• WORK TO BE COMPLETED: Only one stretch of the records below should be repeated. It starts with the line containing "(** The pieces" and goes on through the line containing "else if bool_decide", exactly as written.

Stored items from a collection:
[Start of Attachment]
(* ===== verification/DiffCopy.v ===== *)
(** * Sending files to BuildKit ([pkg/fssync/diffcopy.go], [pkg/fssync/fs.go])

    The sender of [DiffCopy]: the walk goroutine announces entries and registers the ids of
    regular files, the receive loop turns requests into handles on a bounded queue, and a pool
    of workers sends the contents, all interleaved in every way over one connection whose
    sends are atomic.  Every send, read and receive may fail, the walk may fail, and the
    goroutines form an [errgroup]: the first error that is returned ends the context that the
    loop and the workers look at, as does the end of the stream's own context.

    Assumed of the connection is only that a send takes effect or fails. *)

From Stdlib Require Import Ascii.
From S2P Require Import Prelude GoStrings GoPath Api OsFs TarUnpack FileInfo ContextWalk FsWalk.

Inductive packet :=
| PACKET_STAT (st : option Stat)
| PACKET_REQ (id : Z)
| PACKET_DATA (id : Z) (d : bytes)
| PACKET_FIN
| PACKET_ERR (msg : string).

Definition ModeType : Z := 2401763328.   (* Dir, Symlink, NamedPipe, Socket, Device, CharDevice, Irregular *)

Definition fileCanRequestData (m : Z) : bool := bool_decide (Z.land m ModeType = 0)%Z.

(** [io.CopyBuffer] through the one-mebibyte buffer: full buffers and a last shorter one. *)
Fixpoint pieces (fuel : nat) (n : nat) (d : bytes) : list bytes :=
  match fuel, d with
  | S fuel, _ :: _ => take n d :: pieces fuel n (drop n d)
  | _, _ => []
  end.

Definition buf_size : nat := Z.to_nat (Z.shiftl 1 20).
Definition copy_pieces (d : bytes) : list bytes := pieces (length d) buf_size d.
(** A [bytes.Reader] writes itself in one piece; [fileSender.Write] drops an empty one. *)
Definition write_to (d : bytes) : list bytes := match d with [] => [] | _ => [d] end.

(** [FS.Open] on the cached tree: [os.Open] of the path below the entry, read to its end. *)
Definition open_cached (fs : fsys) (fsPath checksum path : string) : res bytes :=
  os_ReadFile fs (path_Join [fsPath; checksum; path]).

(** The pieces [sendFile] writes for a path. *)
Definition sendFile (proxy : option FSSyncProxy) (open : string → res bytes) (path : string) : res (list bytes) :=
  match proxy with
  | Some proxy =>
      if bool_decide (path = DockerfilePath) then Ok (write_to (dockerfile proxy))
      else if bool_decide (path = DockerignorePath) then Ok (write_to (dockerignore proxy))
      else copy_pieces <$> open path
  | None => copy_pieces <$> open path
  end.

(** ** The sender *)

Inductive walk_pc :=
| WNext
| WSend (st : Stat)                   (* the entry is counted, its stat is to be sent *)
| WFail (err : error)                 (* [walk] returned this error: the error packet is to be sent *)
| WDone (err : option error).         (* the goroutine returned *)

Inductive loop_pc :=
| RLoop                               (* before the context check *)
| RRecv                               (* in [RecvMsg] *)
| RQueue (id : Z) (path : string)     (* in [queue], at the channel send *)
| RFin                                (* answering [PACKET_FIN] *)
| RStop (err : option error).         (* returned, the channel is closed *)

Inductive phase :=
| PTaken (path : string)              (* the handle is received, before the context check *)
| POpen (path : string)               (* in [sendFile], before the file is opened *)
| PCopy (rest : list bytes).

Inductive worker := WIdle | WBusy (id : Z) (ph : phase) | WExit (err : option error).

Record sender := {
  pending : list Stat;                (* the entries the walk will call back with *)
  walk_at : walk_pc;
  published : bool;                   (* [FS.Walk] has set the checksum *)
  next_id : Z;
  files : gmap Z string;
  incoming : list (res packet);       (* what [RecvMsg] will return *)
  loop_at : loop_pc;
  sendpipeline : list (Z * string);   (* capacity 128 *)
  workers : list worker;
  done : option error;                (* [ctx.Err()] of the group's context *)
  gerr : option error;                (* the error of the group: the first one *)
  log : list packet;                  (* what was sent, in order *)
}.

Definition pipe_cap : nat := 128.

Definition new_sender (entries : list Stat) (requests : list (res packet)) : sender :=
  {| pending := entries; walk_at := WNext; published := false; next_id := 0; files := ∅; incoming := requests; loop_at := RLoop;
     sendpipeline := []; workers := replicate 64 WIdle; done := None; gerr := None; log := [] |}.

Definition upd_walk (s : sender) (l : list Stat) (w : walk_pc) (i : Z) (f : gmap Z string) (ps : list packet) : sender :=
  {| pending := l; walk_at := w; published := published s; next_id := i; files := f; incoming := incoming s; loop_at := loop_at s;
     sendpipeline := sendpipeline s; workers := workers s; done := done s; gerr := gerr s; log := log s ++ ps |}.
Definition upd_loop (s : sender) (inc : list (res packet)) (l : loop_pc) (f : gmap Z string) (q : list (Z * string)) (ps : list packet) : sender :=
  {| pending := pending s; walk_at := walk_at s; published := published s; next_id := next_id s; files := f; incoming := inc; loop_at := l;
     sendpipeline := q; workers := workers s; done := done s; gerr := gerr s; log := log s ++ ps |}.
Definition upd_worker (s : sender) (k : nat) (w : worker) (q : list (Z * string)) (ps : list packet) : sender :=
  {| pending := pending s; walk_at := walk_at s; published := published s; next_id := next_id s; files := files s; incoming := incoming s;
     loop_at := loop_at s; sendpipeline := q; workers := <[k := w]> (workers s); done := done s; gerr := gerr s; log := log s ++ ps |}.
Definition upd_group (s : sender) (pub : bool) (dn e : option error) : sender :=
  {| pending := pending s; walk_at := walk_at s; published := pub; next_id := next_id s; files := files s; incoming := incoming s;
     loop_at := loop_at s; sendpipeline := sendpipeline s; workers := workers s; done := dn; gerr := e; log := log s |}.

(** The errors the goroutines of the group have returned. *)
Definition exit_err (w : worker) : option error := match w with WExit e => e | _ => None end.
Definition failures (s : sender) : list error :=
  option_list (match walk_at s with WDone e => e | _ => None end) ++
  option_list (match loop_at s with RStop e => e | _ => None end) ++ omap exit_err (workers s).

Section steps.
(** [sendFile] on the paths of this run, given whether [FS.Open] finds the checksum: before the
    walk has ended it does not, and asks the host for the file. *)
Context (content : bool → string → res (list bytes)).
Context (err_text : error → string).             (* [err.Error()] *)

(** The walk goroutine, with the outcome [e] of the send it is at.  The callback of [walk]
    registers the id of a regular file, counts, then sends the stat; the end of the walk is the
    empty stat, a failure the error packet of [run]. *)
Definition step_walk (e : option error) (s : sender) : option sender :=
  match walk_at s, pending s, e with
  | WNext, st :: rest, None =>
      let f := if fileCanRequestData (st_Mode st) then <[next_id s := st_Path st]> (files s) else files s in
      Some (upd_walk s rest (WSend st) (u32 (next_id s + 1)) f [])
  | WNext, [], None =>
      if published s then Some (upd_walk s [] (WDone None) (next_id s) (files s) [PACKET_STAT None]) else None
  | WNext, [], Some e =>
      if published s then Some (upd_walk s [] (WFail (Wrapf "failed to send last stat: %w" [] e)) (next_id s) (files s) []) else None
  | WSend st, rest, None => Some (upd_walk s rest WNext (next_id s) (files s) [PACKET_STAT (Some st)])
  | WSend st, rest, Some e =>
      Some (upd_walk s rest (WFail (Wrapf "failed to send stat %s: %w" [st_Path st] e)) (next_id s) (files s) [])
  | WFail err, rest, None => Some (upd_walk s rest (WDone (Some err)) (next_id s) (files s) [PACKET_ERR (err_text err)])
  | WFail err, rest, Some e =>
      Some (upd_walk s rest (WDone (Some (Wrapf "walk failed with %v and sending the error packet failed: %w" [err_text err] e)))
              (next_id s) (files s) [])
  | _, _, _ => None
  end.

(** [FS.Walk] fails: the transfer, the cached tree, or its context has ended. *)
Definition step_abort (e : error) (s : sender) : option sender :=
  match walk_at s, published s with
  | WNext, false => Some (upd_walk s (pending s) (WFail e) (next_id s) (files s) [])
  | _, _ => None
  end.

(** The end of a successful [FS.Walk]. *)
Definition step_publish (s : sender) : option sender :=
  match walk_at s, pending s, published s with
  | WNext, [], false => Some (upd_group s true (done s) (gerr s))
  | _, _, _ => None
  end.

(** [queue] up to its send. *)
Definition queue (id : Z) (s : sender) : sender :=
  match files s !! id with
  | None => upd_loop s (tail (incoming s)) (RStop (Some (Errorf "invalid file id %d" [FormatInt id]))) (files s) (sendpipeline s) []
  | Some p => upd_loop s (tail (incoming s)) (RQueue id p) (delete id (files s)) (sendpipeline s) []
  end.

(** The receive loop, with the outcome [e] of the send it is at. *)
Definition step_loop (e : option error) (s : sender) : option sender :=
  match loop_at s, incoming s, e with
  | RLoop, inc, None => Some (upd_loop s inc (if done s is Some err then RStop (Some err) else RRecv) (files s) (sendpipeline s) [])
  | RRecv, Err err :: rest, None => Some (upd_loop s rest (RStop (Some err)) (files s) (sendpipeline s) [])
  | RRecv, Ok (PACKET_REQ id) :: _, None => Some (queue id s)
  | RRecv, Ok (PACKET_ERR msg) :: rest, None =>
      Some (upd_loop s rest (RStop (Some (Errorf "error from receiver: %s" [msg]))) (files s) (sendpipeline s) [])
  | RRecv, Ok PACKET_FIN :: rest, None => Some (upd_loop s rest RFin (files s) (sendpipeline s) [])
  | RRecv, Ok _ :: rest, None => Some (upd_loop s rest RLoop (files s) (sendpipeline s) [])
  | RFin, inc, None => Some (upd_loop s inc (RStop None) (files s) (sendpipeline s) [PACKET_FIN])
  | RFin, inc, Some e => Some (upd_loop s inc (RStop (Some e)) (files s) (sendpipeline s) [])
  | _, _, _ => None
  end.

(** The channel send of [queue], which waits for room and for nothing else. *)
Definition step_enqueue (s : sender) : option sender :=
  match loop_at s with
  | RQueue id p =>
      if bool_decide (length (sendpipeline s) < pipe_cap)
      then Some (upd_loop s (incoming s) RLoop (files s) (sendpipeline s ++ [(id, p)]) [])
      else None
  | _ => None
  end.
[End of Attachment]
• ANSWER TO THIS PROBLEM:
(** The pieces [sendFile] writes for a path. *)
Definition sendFile (proxy : option FSSyncProxy) (open : string → res bytes) (path : string) : res (list bytes) :=
  match proxy with
  | Some proxy =>
      if bool_decide (path = DockerfilePath) then Ok (write_to (dockerfile proxy))
      else if bool_decide (path = DockerignorePath) then Ok (write_to (dockerignore proxy))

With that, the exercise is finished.